Einhörner wohin man auch sieht

Es ist auf Schokoladenverpackungen, auf Bierdosen, auf dem Toilettenpapier und sogar als virtuelles Profil in sozialen Netzwerken zu finden. Längst tummelt sich das Einhorn nicht mehr nur in Kinderfantasien und Walt Disney-Filmen als zauberhaftes Fabelwesen. Plakativ ruft es zum Kauf von verschiedenen Produkten auf oder mahnt sogar gegen „Hatespeech“ im Internet. Allerdings ist die Zielgruppe keineswegs eine Meute von Kinderzimmerprinzessinnen, sondern es sind erwachsene Bürger jeglichen Geschlechts. Die Hersteller versuchen zumindest, diese Gruppe zu erreichen, und sie erreichen dabei vor allem metrosexuelle Menschen auf ihrem Weg zur Bewältigung schwerer Kindheiten oder ins Erwachsenwerden.
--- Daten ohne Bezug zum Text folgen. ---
(* ===== verification/PeriodicHeap.v ===== *)
(** * The periodic heap

    The lower half of [periodic.go]: [periodicHeapImp] (the [heap.Interface] of the dispatcher),
    [periodicHeap] (heap plus index by id) and the algorithms of [container/heap] they run on.
    Jobs are heap-allocated and shared: the slice and the index map hold pointers to the same
    [periodicpJob], whose [index] field [Swap] keeps up to date.  The store of these objects is
    explicit; a pointer is a location. *)

From stdpp Require Import base list gmap strings numbers sorting.
From S2P Require Import Prelude GoStd.

(** A [Job] is known by its [ID()]. *)
Record pJob := mkPJob { job : string; period : Z }.

(** [time.Time] in nanoseconds since the zero time. *)
Definition IsZero (t : Z) : bool := (t =? 0)%Z.

Abbreviation loc := nat.

Record periodicpJob := mkPP { pp_id : string; pp_value : pJob; pp_next : Z; pp_index : Z }.

#[global] Instance pJob_eq_dec : EqDecision pJob.
Proof. solve_decision. Defined.
#[global] Instance periodicpJob_eq_dec : EqDecision periodicpJob.
Proof. solve_decision. Defined.

(** The slice of pointers and the store they point into. *)
Record hst := mkHst { hp : list loc; ob : gmap loc periodicpJob }.

Definition deref (st : hst) (l : loc) : outcome periodicpJob :=
  match ob st !! l with Some o => Ok o | None => Panic end.

Definition set_index (o : periodicpJob) (i : Z) : periodicpJob := mkPP (pp_id o) (pp_value o) (pp_next o) i.
Definition set_next (o : periodicpJob) (id : string) (next : Z) : periodicpJob := mkPP id (pp_value o) next (pp_index o).

(** ** periodicHeapImp *)

Definition h_Len (st : hst) : nat := length (hp st).

Definition less_time (a b : Z) : bool :=
  if IsZero a && IsZero b then false
  else if IsZero a then false
  else if IsZero b then true
  else (a <? b)%Z.

Definition h_Less (st : hst) (i j : nat) : outcome bool :=
  a ← idx (hp st) i; b ← idx (hp st) j;
  oa ← deref st a; ob' ← deref st b;
  Ok (less_time (pp_next oa) (pp_next ob')).

(** [h[i], h[j] = h[j], h[i]; h[i].index = i; h[j].index = j] *)
Definition h_Swap (st : hst) (i j : nat) : outcome hst :=
  a ← idx (hp st) i; b ← idx (hp st) j;
  oi ← deref st b;
  let ob1 := <[b := set_index oi (Z.of_nat i)]> (ob st) in
  match ob1 !! a with
  | None => Panic
  | Some oj => Ok (mkHst (<[j := a]> (<[i := b]> (hp st))) (<[a := set_index oj (Z.of_nat j)]> ob1))
  end.

Definition h_Push (st : hst) (x : loc) : outcome hst :=
  o ← deref st x;
  Ok (mkHst (hp st ++ [x]) (<[x := set_index o (Z.of_nat (length (hp st)))]> (ob st))).

Definition h_Pop (st : hst) : outcome (hst * loc) :=
  match last (hp st) with
  | None => Panic
  | Some x => o ← deref st x; Ok (mkHst (removelast (hp st)) (<[x := set_index o (-1)]> (ob st)), x)
  end.

(** ** container/heap *)

Fixpoint up (fuel : nat) (st : hst) (j : nat) : outcome hst :=
  match fuel with
  | O => NoFuel
  | S k =>
      let i := Nat.div2 (j - 1) in
      if (i =? j)%nat then Ok st else
      b ← h_Less st j i;
      if negb b then Ok st else st' ← h_Swap st i j; up k st' i
  end.

(** Returns the final position as well: the caller tests [i > i0]. *)
Fixpoint down (fuel : nat) (st : hst) (i n : nat) : outcome (hst * nat) :=
  match fuel with
  | O => NoFuel
  | S k =>
      let j1 := (2 * i + 1)%nat in
      if (n <=? j1)%nat then Ok (st, i) else
      j ← (if (S j1 <? n)%nat then b ← h_Less st (S j1) j1; Ok (if b : bool then S j1 else j1) else Ok j1);
      b ← h_Less st j i;
      if negb b then Ok (st, i) else st' ← h_Swap st i j; down k st' j n
  end.

Definition heap_up (st : hst) (j : nat) : outcome hst := up (S j) st j.
Definition heap_down (st : hst) (i0 n : nat) : outcome (hst * bool) :=
  '(st', i) ← down (S n) st i0 n; Ok (st', (i0 <? i)%nat).

Definition heap_Push (st : hst) (x : loc) : outcome hst :=
  st ← h_Push st x; heap_up st (h_Len st - 1).

Definition heap_Fix (st : hst) (i : nat) : outcome hst :=
  '(st, moved) ← heap_down st i (h_Len st);
  if moved : bool then Ok st else heap_up st i.

Definition heap_Pop (st : hst) : outcome (hst * loc) :=
  let n := (h_Len st - 1)%nat in
  st ← h_Swap st 0 n;
  '(st, _) ← heap_down st 0 n;
  h_Pop st.

Definition heap_Remove (st : hst) (i : nat) : outcome (hst * loc) :=
  let n := (h_Len st - 1)%nat in
  st ← (if (n =? i)%nat then Ok st
        else st ← h_Swap st i n;
             '(st, moved) ← heap_down st i n;
             if moved : bool then Ok st else heap_up st i);
  h_Pop st.

(** [heap.Fix(&p.heap, ppJob.index)] with an [int] index: a negative one panics. *)
Definition at_index {A} (i : Z) (f : nat -> outcome A) : outcome A :=
  if (i <? 0)%Z then Panic else f (Z.to_nat i).

(** ** periodicHeap *)

Record periodicHeap := mkPH { hst_of : hst; index : gmap string loc; fresh : loc }.

Definition newPeriodicHeap : periodicHeap := mkPH (mkHst [] ∅) ∅ 0%nat.

Definition ph_Push (p : periodicHeap) (pj : pJob) (next : Z) : outcome (periodicHeap * option string) :=
  match index p !! job pj with
  | Some _ => Ok (p, Some ("job (" ++ job pj ++ ") already exists")%string)
  | None =>
      let x := fresh p in
      let st := mkHst (hp (hst_of p)) (<[x := mkPP (job pj) pj next 0]> (ob (hst_of p))) in
      st ← heap_Push st x;
      Ok (mkPH st (<[job pj := x]> (index p)) (S x), None)
  end.

Definition ph_Pop (p : periodicHeap) : outcome (periodicHeap * option loc) :=
  if (length (hp (hst_of p)) =? 0)%nat then Ok (p, None) else
  '(st, x) ← heap_Pop (hst_of p);
  o ← deref st x;
  Ok (mkPH st (delete (pp_id o) (index p)) (fresh p), Some x).

Definition ph_Peek (p : periodicHeap) : option loc := head (hp (hst_of p)).

Definition ph_Contains (p : periodicHeap) (id : string) : bool := bool_decide (is_Some (index p !! id)).

Definition not_contained (id : string) : string := "heap doesn't contain pJob (" ++ id ++ ")".

Definition ph_Update (p : periodicHeap) (id : string) (next : Z) : outcome (periodicHeap * option string) :=
  match index p !! id with
  | Some x =>
      o ← deref (hst_of p) x;
      let st := mkHst (hp (hst_of p)) (<[x := set_next o id next]> (ob (hst_of p))) in
      st ← at_index (pp_index o) (heap_Fix st);
      Ok (mkPH st (index p) (fresh p), None)
  | None => Ok (p, Some (not_contained id))
  end.

Definition ph_Remove (p : periodicHeap) (id : string) : outcome (periodicHeap * option string) :=
  match index p !! id with
  | Some x =>
      o ← deref (hst_of p) x;
      '(st, _) ← at_index (pp_index o) (heap_Remove (hst_of p));
      Ok (mkPH st (delete id (index p)) (fresh p), None)
  | None => Ok (p, Some (not_contained id))
  end.

Definition ph_Length (p : periodicHeap) : nat := length (hp (hst_of p)).

(** ** The heap order *)

Definition parent (c : nat) : nat := Nat.div2 (c - 1).

Lemma parent_spec c : (1 <= c)%nat -> c = (2 * parent c + 1)%nat \/ c = (2 * parent c + 2)%nat.
Proof. unfold parent. rewrite Nat.div2_div. pose proof (Nat.div_mod_eq (c - 1) 2). pose proof (Nat.mod_upper_bound (c - 1) 2). lia. Qed.

Lemma parent_0 : parent 0 = 0%nat.
Proof. done. Qed.

Definition swapped (l : list loc) (i j : nat) : list loc := <[j := l !!! i]> (<[i := l !!! j]> l).

Lemma length_swapped l i j : length (swapped l i j) = length l.
Proof. unfold swapped. by rewrite !length_insert. Qed.

Lemma lookup_swapped l i j k : (i < length l)%nat -> (j < length l)%nat ->
  swapped l i j !!! k = if decide (k = j) then l !!! i else if decide (k = i) then l !!! j else l !!! k.
Proof.
  intros Hi Hj. unfold swapped. repeat case_decide; subst.
  - rewrite list_lookup_total_insert_eq; [done|]. by rewrite length_insert.
  - rewrite list_lookup_total_insert_ne by done. by rewrite list_lookup_total_insert_eq.
  - rewrite !list_lookup_total_insert_ne by done. done.
Qed.

Lemma swapped_perm l i j : (i < length l)%nat -> (j < length l)%nat -> swapped l i j ≡ₚ l.
Proof.
  intros Hi Hj. destruct (lookup_lt_is_Some_2 l i Hi) as [a Ha]. destruct (lookup_lt_is_Some_2 l j Hj) as [b Hb].
  unfold swapped. rewrite (list_lookup_total_correct _ _ _ Ha), (list_lookup_total_correct _ _ _ Hb).
  destruct (decide (i = j)) as [->|Hne].
  - rewrite Ha in Hb. injection Hb as ->. by rewrite list_insert_insert_eq, list_insert_id.
  - symmetry. apply Permutation_inj. split; [by rewrite !length_insert|].
    exists (fun k => if decide (k = i) then j else if decide (k = j) then i else k). split.
    + intros x y. repeat case_decide; lia.
    + intros k. repeat case_decide; subst.
      * rewrite list_lookup_insert_eq; [done|by rewrite length_insert].
      * rewrite list_lookup_insert_ne, list_lookup_insert_eq; done.
      * by rewrite !list_lookup_insert_ne.
Qed.

Section Order.
Context (lt : loc -> loc -> bool) (W : strict_weak lt).

Definition le (a b : loc) : Prop := lt b a = false.

Lemma le_trans a b c : le a b -> le b c -> le a c.
Proof. unfold le. intros. eapply sw_negtrans; eauto. Qed.

Lemma lt_le a b : lt a b = true -> le a b.
Proof.
  unfold le. intros H. destruct (lt b a) eqn:E; [|done].
  pose proof (sw_trans _ W _ _ _ H E) as F. by rewrite (sw_irrefl _ W) in F.
Qed.

Definition edge (l : list loc) (c : nat) : Prop := le (l !!! parent c) (l !!! c).

(** Every node is no later than its children, among the first [n] positions. *)
Definition heap (l : list loc) (n : nat) : Prop := forall c, (1 <= c < n)%nat -> edge l c.

(** [up] may run: only the edge into [j] can be violated. *)
Definition up_pre (l : list loc) (n j : nat) : Prop :=
  (forall c, (1 <= c < n)%nat -> c ≠ j -> edge l c) /\
  (forall c, (1 <= c < n)%nat -> (1 <= j)%nat -> parent c = j -> le (l !!! parent j) (l !!! c)).

(** [down] may run: only edges out of [i] can be violated. *)
Definition down_pre (l : list loc) (n i : nat) : Prop :=
  (forall c, (1 <= c < n)%nat -> parent c ≠ i -> edge l c) /\
  (forall c, (1 <= c < n)%nat -> (1 <= i)%nat -> parent c = i -> le (l !!! parent i) (l !!! c)).

(** Position [i] was overwritten: edges at [i] in both directions can be violated. *)
Definition fix_pre (l : list loc) (n i : nat) : Prop :=
  (forall c, (1 <= c < n)%nat -> parent c ≠ i -> c ≠ i -> edge l c) /\
  (forall c, (1 <= c < n)%nat -> (1 <= i)%nat -> parent c = i -> le (l !!! parent i) (l !!! c)).

Lemma up_step l n j : (n <= length l)%nat -> (j < n)%nat -> (1 <= j)%nat -> up_pre l n j ->
  lt (l !!! j) (l !!! parent j) = true -> up_pre (swapped l (parent j) j) n (parent j).
Proof.
  intros Hn Hj Hj1 [Ha Hb] Hlt. pose proof (parent_spec j Hj1) as Hp.
  assert (le (l !!! j) (l !!! parent j)) as Hle by (by apply lt_le).
  split.
  - intros c Hc Hne. unfold edge. rewrite !lookup_swapped by lia. pose proof (parent_spec c ltac:(lia)).
    rewrite (decide_False (P := c = parent j)) by done.
    destruct (decide (c = j)) as [->|Hcj].
    + rewrite (decide_False (P := parent j = j)) by lia. rewrite decide_True by done. done.
    + destruct (decide (parent c = j)) as [Hpc|Hpc]; [apply Hb; [lia..|done]|].
      destruct (decide (parent c = parent j)) as [Hpp|Hpp]; [|by apply Ha].
      eapply le_trans; [exact Hle|]. rewrite <-Hpp. by apply Ha.
  - intros c Hc Hpj Hpc. rewrite !lookup_swapped by lia. pose proof (parent_spec (parent j) Hpj).
    rewrite (decide_False (P := parent (parent j) = j)), (decide_False (P := parent (parent j) = parent j)) by lia.
    assert (edge l (parent j)) as Hpe by (apply Ha; lia).
    destruct (decide (c = j)) as [->|Hcj]; [exact Hpe|].
    pose proof (parent_spec c ltac:(lia)). rewrite (decide_False (P := c = parent j)) by lia.
    eapply le_trans; [exact Hpe|]. rewrite <-Hpc. by apply Ha.
Qed.

Lemma up_stop l n j : up_pre l n j -> (j = 0%nat \/ lt (l !!! j) (l !!! parent j) = false) -> heap l n.
Proof.
  intros [Ha Hb] Hs c Hc. destruct (decide (c = j)) as [->|]; [|by apply Ha].
  destruct Hs as [->|Hs]; [lia|]. exact Hs.
Qed.

(** The smaller child, and one step of [down] towards it. *)
Lemma down_step l n i j : (n <= length l)%nat -> (j < n)%nat -> (1 <= j)%nat -> parent j = i ->
  fix_pre l n i -> lt (l !!! j) (l !!! i) = true ->
  (forall c, (1 <= c < n)%nat -> parent c = i -> le (l !!! j) (l !!! c)) ->
  down_pre (swapped l i j) n j.
Proof.
  intros Hn Hj Hj1 Hpj [Ha Hb] Hlt Hmin. pose proof (parent_spec j Hj1) as Hp. rewrite Hpj in Hp.
  assert (le (l !!! j) (l !!! i)) as Hle by (by apply lt_le).
  split.
  - intros c Hc Hne. unfold edge. rewrite !lookup_swapped by lia. pose proof (parent_spec c ltac:(lia)).
    rewrite (decide_False (P := parent c = j)) by done.
    destruct (decide (c = j)) as [->|Hcj]; [by rewrite decide_True by done|].
    destruct (decide (parent c = i)) as [Hpc|Hpc].
    + rewrite (decide_False (P := c = i)) by lia. by apply Hmin.
    + destruct (decide (c = i)) as [->|Hci]; [|by apply Ha]. apply Hb; [lia|lia|done].
  - intros c Hc _ Hpc. rewrite !lookup_swapped by lia. pose proof (parent_spec c ltac:(lia)).
    rewrite Hpj, (decide_False (P := i = j)) by lia. rewrite decide_True by done.
    rewrite (decide_False (P := c = j)), (decide_False (P := c = i)) by lia.
    rewrite <-Hpc. apply Ha; lia.
Qed.

Lemma down_pre_fix l n i : down_pre l n i -> fix_pre l n i.
Proof. intros [Ha Hb]. split; [intros c Hc Hp _; by apply Ha|done]. Qed.

Lemma down_stop l n i : down_pre l n i ->
  (forall c, (1 <= c < n)%nat -> parent c = i -> le (l !!! i) (l !!! c)) -> heap l n.
Proof.
  intros [Ha Hb] Hs c Hc. destruct (decide (parent c = i)) as [Hp|]; [|by apply Ha].
  unfold edge. rewrite Hp. by apply Hs.
Qed.

Lemma heap_min l n i : heap l n -> (i < n)%nat -> le (l !!! 0%nat) (l !!! i).
Proof.
  intros Hh. induction i as [i IH] using lt_wf_ind. intros Hi.
  destruct (decide (i = 0%nat)) as [->|Hne]; [unfold le; apply (sw_irrefl _ W)|].
  pose proof (parent_spec i ltac:(lia)). eapply le_trans; [apply (IH (parent i)); lia|].
  apply Hh. lia.
Qed.

End Order.
Lemma deliver_msg r rest sn m : hc_snappy r = sn -> msg_ok sn m ->
  deliver r rest (ptype_of m.1 ++ payload_of sn m.2) = Ok (r, rest, m).
Proof.
  intros Hs (Hc & Hb & Hsn & _). unfold deliver. rewrite readCode_ptype by done. cbn [mbind outcome_bind]. rewrite Hs.
  destruct sn; simpl; [|by destruct m].
  destruct (snappy_roundtrip m.2 Hb (Hsn eq_refl)) as [-> ->]. cbn. by destruct m.
Qed.

Lemma frame_sync s r data old : sync s r -> frame r data old = frame s data old.
Proof. intros [H1' H2' H3 H4 H5]. unfold frame. by rewrite H2', H3, H4, H5. Qed.

Lemma after_sync s r data old h h' : sync s r -> sync (after s data old h) (after r data old h').
Proof. intros Hs. pose proof (frame_sync s r data old Hs) as Hf. destruct Hs. split; simpl; congruence. Qed.

(** One message from one end to the other. *)
Lemma write_read_msg s r w m : sync s r -> length (hc_header s) = 32%nat -> w_open w = true -> msg_ok (hc_snappy s) m ->
  exists s' r' wire, write s w m.1 m.2 = Ok (s', mkW (w_sent w ++ wire) true, None) /\
    (forall rest, read r (wire ++ rest) = Ok (r', rest, m)) /\ sync s' r' /\ length (hc_header s') = 32%nat /\ hc_snappy s' = hc_snappy s.
Proof.
  intros Hs Hh Hw Hm. pose proof Hm as (Hc & Hb & Hsn & Hmax).
  destruct (write_frame s w m.1 m.2 Hw Hh Hsn Hmax) as (h & Hhl & HW). set (data := ptype_of m.1 ++ payload_of (hc_snappy s) m.2) in *.
  destruct (read_frame r data (hc_header s) Hh Hmax) as (h' & HR). rewrite (frame_sync s r) in HR by done.
  eexists _, _, _. split; [exact HW|]. split_and!.
  - intros rest. rewrite HR. apply deliver_msg; [|done]. by rewrite <-(sync_snappy _ _ Hs).
  - by apply after_sync.
  - done.
  - done.
Qed.

Fixpoint writes (s : halfConn) (w : wconn) (ms : list (Z * bytes)) : outcome (halfConn * wconn) :=
  match ms with
  | [] => Ok (s, w)
  | m :: ms =>
      '(s, w, e) ← write s w m.1 m.2;
      match e with Some e => Err e | None => writes s w ms end
  end.

Fixpoint reads (s : halfConn) (c : bytes) (n : nat) : outcome (halfConn * bytes * list (Z * bytes)) :=
  match n with
  | O => Ok (s, c, [])
  | S n => '(s, c, m) ← read s c; '(s, c, ms) ← reads s c n; Ok (s, c, m :: ms)
  end.

Lemma writes_reads ms : forall s r w, sync s r -> length (hc_header s) = 32%nat -> w_open w = true ->
  Forall (msg_ok (hc_snappy s)) ms ->
  exists s' r' wire, writes s w ms = Ok (s', mkW (w_sent w ++ wire) true) /\
    (forall rest, reads r (wire ++ rest) (length ms) = Ok (r', rest, ms)) /\ sync s' r'.
Proof.
  induction ms as [|m ms IH]; intros s r w Hs Hh Hw Hms.
  - exists s, r, []. destruct w as [ws wo]. simpl in *. subst. by rewrite app_nil_r.
  - apply Forall_cons in Hms as [Hm Hms].
    destruct (write_read_msg s r w m Hs Hh Hw Hm) as (s1 & r1 & wire & HW & HR & Hs1 & Hh1 & Hsn).
    destruct (IH s1 r1 (mkW (w_sent w ++ wire) true)) as (s2 & r2 & wire2 & HW2 & HR2 & Hs2); [done|done|done|by rewrite Hsn|].
    exists s2, r2, (wire ++ wire2). simpl. rewrite HW. cbn [mbind outcome_bind]. split_and!; [|intros rest|done].
    + rewrite HW2. simpl. by rewrite app_assoc.
    + rewrite <-app_assoc, HR. cbn [mbind outcome_bind]. by rewrite HR2.
Qed.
Nicht bloß vorurteilsbehaftete Theorie, wie auch die Juniorprofessorin für Literatur des späten Mittelalters und der frühen Neuzeit an der Universität Kiel, Julia Weitbrecht, der Schleswig-Holsteiner Zeitung bestätigte. „Auch in der Queer-Szene sind sie ein wichtiges Symbol. Einhörner stehen jenseits der Grenzen, und sie bieten die Möglichkeit, sich außerhalb zu erfinden“, versucht sie die Faszination in einem Interview zu beschreiben.